The HydraFiber comes as highly compressed bales, so one truck load of HydraFiber is equivalent to five truckloads of peat. HydraFiber is made from southern yellow pine wood chips leftover from the timber industry. HydraFiber starts with a pH of 4.5, and what makes it unique is that it holds water while having a lot of air space. The plants don’t feel wet but can still breathe and grow in it.
Since using the HydraFiber and pine park mix, Rosado and his team are rooting plants out a couple of weeks faster, and they’ve been able to free up some of the irrigation personnel to focus on other tasks.
Each of the farms has an AgriNomix potting machine that is capable of potting containers up to 25 gallons. With the potting machine set up for three gallons, Rosado can pump out 1,400 plants in an hour. The goal is to hit the 14,000 plant mark in a 10-hour day.
“Angelo has invested the money into the equipment, so we’re not moving material all over the place,” Rosado says. “In any one given day, we could pump out 50 to 70 thousand plants in a day, which cuts our production time down. It gives the plant more time to grow because we can finish it quicker, and it keeps the cost down. We can get a much better-quality plant out to our markets faster.”
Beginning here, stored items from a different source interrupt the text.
(** C9 (amended): whatever size the pool declares (read into
    [_extranonce2_size] and not used), the extranonce2 of a session is the
    8-character hex encoding of the 4 random bytes, i.e. exactly
    [EXTRANONCE2_SIZE_BYTES] = 4 bytes. *)
Lemma extranonce2_four_bytes (response : Json.Value)
  (rnd : Byte.byte * Byte.byte * Byte.byte * Byte.byte) (e1 : str) (size : Z) (e2 : str) :
  session_extranonces response rnd = Ok (e1, size, e2) ->
  length e2 = 8 /\ hex_decode e2 = Ok (let '(b0, b1, b2, b3) := rnd in [b0; b1; b2; b3])
  /\ length (let '(b0, b1, b2, b3) := rnd in [b0; b1; b2; b3]) = EXTRANONCE2_SIZE_BYTES.
Proof.
  unfold session_extranonces.
  destruct (subscribe_result response) as [[x1 x2]|err]; [|discriminate].
  intros H. injection H as _ _ <-.
  destruct rnd as [[[b0 b1] b2] b3]. unfold make_extranonce2.
  assert (Hl : length (hex_encode [b0; b1; b2; b3]) = 8) by (rewrite hex_encode_length; reflexivity).
  unfold pad_left. rewrite Hl. simpl repeat. rewrite app_nil_l.
  split; [exact Hl | split; [apply hex_decode_encode | reflexivity]].
Qed.

(** * Instances at concrete inputs *)

Lemma calculate_target_cases_witness :
  calculate_target (lit "1d00ffff") = Ok (target_spec 29 Byte.x00 Byte.xff Byte.xff)
  /\ target_spec 29 Byte.x00 Byte.xff Byte.xff
     = repeat Byte.x00 3 ++ [Byte.x00; Byte.xff; Byte.xff] ++ repeat Byte.x00 26
  /\ (exists err, calculate_target (lit "0200ffff") = Err err /\ is_invalid_target err = true)
  /\ (exists err, calculate_target (lit "2100ffff") = Err err /\ is_invalid_target err = true).
Proof.
  split; [|split; [reflexivity | split]].
  - destruct (calculate_target_cases (lit "1d00ffff") Byte.x1d Byte.x00 Byte.xff Byte.xff
                eq_refl eq_refl) as [_ H].
    apply H. simpl. lia.
  - destruct (calculate_target_cases (lit "0200ffff") Byte.x02 Byte.x00 Byte.xff Byte.xff
                eq_refl eq_refl) as [H _].
    apply H. simpl. lia.
  - destruct (calculate_target_cases (lit "2100ffff") Byte.x21 Byte.x00 Byte.xff Byte.xff
                eq_refl eq_refl) as [H _].
    apply H. simpl. lia.
Defined.

Lemma hash_meets_target_lex_witness :
  hash_meets_target (Byte.x00 :: repeat Byte.xff 31) (Byte.x00 :: repeat Byte.x00 31) = true
  <-> lex_le (Byte.x00 :: repeat Byte.xff 31) (Byte.x00 :: repeat Byte.x00 31) = true.
Proof.
  destruct hash_meets_target_lex as [H _].
  apply H; reflexivity.
Defined.

Lemma merkle_root_construction_witness :
  merkle_fold (fun l => firstn 32 (l ++ repeat Byte.x00 32)) [Byte.x01] [lit "ab"; lit "cd"]
  = Ok (fold_left (fun acc d => double_sha256 (fun l => firstn 32 (l ++ repeat Byte.x00 32))
                                  (acc ++ d))
          [[Byte.xab]; [Byte.xcd]] [Byte.x01]).
Proof.
  destruct merkle_root_construction as [H _].
  apply H. repeat constructor.
Defined.

Lemma search_at_most_one_solution_witness :
  length (filter is_submitted
            (search (fun _ => repeat Byte.x00 32) example_job [] [] (repeat Byte.x00 32)
               (fun _ => 0%Z) 0%Z 2)) <= 1
  /\ exists s, tl (search (fun _ => repeat Byte.x00 32) example_job [] [] (repeat Byte.x00 32)
                  (fun _ => 0%Z) 0%Z 2) = [Submitted s].
Proof.
  destruct (search_at_most_one_solution (fun _ => repeat Byte.x00 32) example_job [] []
              (repeat Byte.x00 32) (fun _ => 0%Z) 0%Z 2) as [H1 [_ H3]].
  split; [exact H1|].
  apply (H3 [] 1%Z); vm_compute; reflexivity.
Defined.

Lemma height_watcher_monotone_max_witness :
  (current_height (new_config [] false) < 5)%Z
  /\ current_height (run_listener (new_config [] false) [Ok 7%Z; Ok 3%Z; Err FetchFailed; Ok 5%Z])
     = fold_left Z.max [7%Z; 3%Z; 5%Z] 0%Z.
Proof.
  destruct height_watcher_monotone_max as [_ [H2 H3]].
  split.
  - apply H2. discriminate.
  - apply H3.
Defined.

Lemma search_nonce_order_witness :
  nth 0 (hashed_nonces (search (fun _ => repeat Byte.xff 32) example_job [] []
                          (repeat Byte.x00 32) (fun _ => 0%Z) 0%Z 1)) 0%Z
  = ((Z.of_nat 0 + 1) mod 2 ^ 32)%Z.
Proof.
  destruct (search_nonce_order (fun _ => repeat Byte.xff 32) example_job [] []
              (repeat Byte.x00 32) (fun _ => 0%Z) 0%Z 1) as [_ [H _]].
  apply H. apply Nat.ltb_lt. vm_compute. reflexivity.
Defined.

Lemma decode_job_cases_witness :
  let ps := [Json.String (lit "1"); Json.String (repeat zero_char 64);
             Json.String (lit "01"); Json.String (lit "02"); Json.Null;
             Json.String (lit "00000001"); Json.String (lit "1d00ffff");
             Json.String (lit "5f5e1000"); Json.String (lit "yes")] in
  (exists j, decode_job (Json.Array ps) = Ok j)
  /\ (forall j, decode_job (Json.Array ps) = Ok j -> merkle_branch j = [] /\ clean_jobs j = false).
Proof.
  intros ps. destruct decode_job_cases as [_ [H2 H3]].
  split.
  - apply (H2 ps); [simpl; lia|]. repeat constructor; eexists; reflexivity.
  - intros j Hj. destruct (H3 ps j Hj) as [Ha Hb].
    split; [apply Ha | apply Hb]; reflexivity.
Defined.

Lemma extranonce2_four_bytes_witness :
  length (lit "00010203") = 8
  /\ hex_decode (lit "00010203") = Ok [Byte.x00; Byte.x01; Byte.x02; Byte.x03]
  /\ length [Byte.x00; Byte.x01; Byte.x02; Byte.x03] = EXTRANONCE2_SIZE_BYTES.
Proof.
  apply (extranonce2_four_bytes subscribe_response_8 (Byte.x00, Byte.x01, Byte.x02, Byte.x03)
           (lit "f000000f") 8%Z).
  vm_compute. reflexivity.
Defined.

Lemma hash_meets_target_bad_length_witness :
  hash_meets_target (repeat Byte.x00 31) (repeat Byte.xff 32) = false.
Proof.
  apply hash_meets_target_bad_length. left. simpl. discriminate.
Defined.

(** * Further properties of the code *)

(** ** Targets and comparison as numbers *)

Lemma be_value_bound (a : list Byte.byte) :
  (0 <= be_value a < 256 ^ Z.of_nat (length a))%Z.
Proof.
  induction a as [|x a IH]; simpl be_value; [simpl; lia|].
  pose proof (Byte.to_nat_bounded x).
  replace (Z.of_nat (length (x :: a))) with (Z.of_nat (length a) + 1)%Z by (simpl; lia).
  rewrite Z.pow_add_r by lia.
  assert (0 < 256 ^ Z.of_nat (length a))%Z by (apply Z.pow_pos_nonneg; lia).
  nia.
Qed.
The plant comes in from one side of the machine, and then each hopper gives Rosado the ability to add the correct percentage of insecticide, fungicide, fertilizer or lime.
“It’s precise equipment that if it’s not within the parameters that I want, the machine shuts down,” Rosado says. “So, we're getting consistent mixes throughout our crops at all our facilities.”
Petitti attributes the company’s growth to the investment he’s made in automation equipment.
“We have grown tremendously,” Petitti says. “A lot of it has been vision, guts, stupidity, but the biggest thing has really been always looking at how we can do better with equipment. Equipment is really what’s help us grow this company to the level that it is today.”